Here is an example configuration file:

application:
  name: push_house_data
kafka:
  endpoint: "localhost"
topics:
  - name: house_values
    encoder: makinage.encoding.string
sources:
  house_data:
    factory: makinage_examples.house.push:read_house_data
    kwargs:
      filename: "/opt/dataset/HomeC.csv"
sinks:
  console:
    factory: makinage_examples.house.pull:print_to_console
regulators:
  - feedback: house_values
    control: house_data
operators:
  forward_house_data:
    factory: makinage_examples.house.push:forward_house_data
    sources:
      - house_data
    sinks:
      - house_values

application (object)

This section contains information on the application.

name: The name of the application. This name is used as the kafka consumer group.
source_type: [string] How to work with incoming data. Default: stream. Possible values are [stream|batch]

kafka (object)

This section contains the kafka configuration. It contains the following fields:

endpoint: [string] The kafka server endpoint. e.g. “localhost”
max_partition_fetch_bytes: [int] The maximum amount of data per-partition the server will return. default: 1048576
max_request_size: [int] The maximum size of a write request. default: 1048576

topics (list)

This sections describes the different topics that can be used by the operators. Each entry contains the following fields:

name: [string] values
encoder: [module, optional] The encoder used for kafka records. default: “makinage.encoding.string”
partition_selector: [function, optional]. default: int(random.random() * 1000)
start_from: [string, optional]. Defines how records are consumed on service reload. possible values are [end|beginning|last]. default: “end”
timestamp_mapper: [function] The mapper used to extract the timestamp value from incoming records.
merge_lookup_depth: [integer] The depth used to order the reads on the topics partitions (in number of items). Default: 1.

sources (object)

This sections declares the different sources implemented in some connectors. These sources available for the operators. The name of each entry is the name of the source. Each entry contains the following fields:

factory: [function] The function implementing the source connector.
kwargs: [object, optional] The list of named arguments to provide to the factory.

Example:

sources:
  house_data:
    factory: makinage_examples.house.push:read_house_data
    kwargs:
      filename: "/opt/dataset/HomeC.csv"

sinks (object)

This sections declares the different sinks implemented in some connectors. These sinks available for the operators. The name of each entry is the name of the sink. Each entry contains the following fields:

factory: [function] The function implementing the sink connector.
kwargs: [object, optional] The list of named arguments to provide to the factory.

Example:

sinks:
  console:
    factory: makinage_examples.house.pull:print_to_console

regulators (list)

This section configures the regulation injection. Regulation injection limits the rate of a source when a sink cannot process items fast enough.

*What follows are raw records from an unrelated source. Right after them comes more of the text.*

(** The scaled, rounded amount is within half a unit of the scaled,
    nudged amount. *)
Lemma round_scaled_abs_spec (n : Z) (d : positive) (p : nat) :
  0 <= Accounting.round_scaled (Qabs (n # d)) p /\
  Z.abs ((Accounting.round_scaled (Qabs (n # d)) p * Zpos d
          - Z.abs n * Zpos (pow10 p)) * 200000000
         - 2 * (Zpos (pow10 p) * Zpos d)) <= Zpos d * 100000000.
Proof.
  split; [apply RoundFacts.round_scaled_nonneg, Qabs_nonneg |].
  unfold Accounting.round_scaled, Accounting.nudge, Qfloor, Qplus, Qmult, Qabs,
    inject_Z.
  cbn [Qnum Qden].
  rewrite !Pos2Z.inj_mul.
  set (P := Zpos (pow10 p)). set (A := Z.abs n). set (D := Zpos d).
  assert (HP : 0 < P) by (subst P; lia).
  assert (HD : 0 < D) by (subst D; lia).
  set (num := (A * 100000000 + 1 * D) * P * 2 + 1 * (D * 100000000 * 1)).
  set (den := D * 100000000 * 1 * 2).
  pose proof (Z.div_mod num den ltac:(subst den; lia)) as Hdm.
  pose proof (Z.mod_pos_bound num den ltac:(subst den; lia)) as Hm.
  set (R := num / den) in *. set (rem := num mod den) in *.
  clearbody R rem. subst num den. clearbody P A D.
  set (RD := R * D) in *. set (AP := A * P) in *. set (PD := P * D) in *.
  assert (E1 : D * 100000000 * 1 * 2 * R = 200000000 * RD) by (subst RD; ring).
  assert (E2 : (A * 100000000 + 1 * D) * P * 2 + 1 * (D * 100000000 * 1)
               = 200000000 * AP + 2 * PD + 100000000 * D)
    by (subst AP PD; ring).
  rewrite E1, E2 in Hdm. clearbody RD AP PD. lia.
Qed.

Each entry contains the following fields:

feedback: The name of the sink to monitor.
control: The name of the source to regulate.

Any source and sink of the application can be used only once in regulators.

operators (object)

This section contains the list of operators in the application. Each operator field is a named object of this section. Each operator object contains the following fields:

factory: [function] The name of the operator factory.
sources: [list, optional] The list of source observables for this operator.
sinks: [list, optional] The list of sink observables for this operator.

Example:

operators:
  forward_house_data:
    factory: makinage_examples.house.push:forward_house_data
    sources:
      - house_data
    sinks:
      - house_values

config (object)

This section is a placeholder for application-specific configuration. This is typically where one can put the feature engineering parameters or anything that can be configured without code change.

This section contains some reserved sub-section keywords:

serve (object)

This sub-section contains the configuration for model serving. The following fields can be used to configure the inference behavior:

pre_transform: [function] A factory function called with the configuration as a parameter. It must return a function that takes utterances as parameter and returns data in a format suitable for inference.
post_transform: [function] A factory function called with the configuration as a parameter. It must return a function that takes utterances and predicions as parameters and returns data in a format suitable for emission on the sink topic.
predict: [function] A factory function called with the model and configuration as a parameters. It must return a function that takes pre-transformed utterances as parameter and return the model prediction.

See the Serving chapter for more information on these fields.

Example:

config:
  serve:
    pre_transform: my_app:pre_transform
    post_transform: my_app:post_transform
    my_param1: 'foo'
    my_threshold: 0.82

redirect (object)

If the configuration file contains a redirect section, then the actual content of the configuration is retrieved from the location described in this section.

It contains the following fields:

connector: [string] The type of redirection to do. Only consul is supported for now.
endpoint: [string] The consul endpoint url. e.g. “http://localhost:8500”
key: [string] The name of the KV Store key to read. e.g. “myservice”

With Consul, the configuration changes are monitored and exposed in real-time on the config argument of the operators. This allows to dynamically change the configuration of a running service.

Example:

redirect:
  connector: "consul"
  endpoint: "http://consul:8500"
  key: "path.to.param"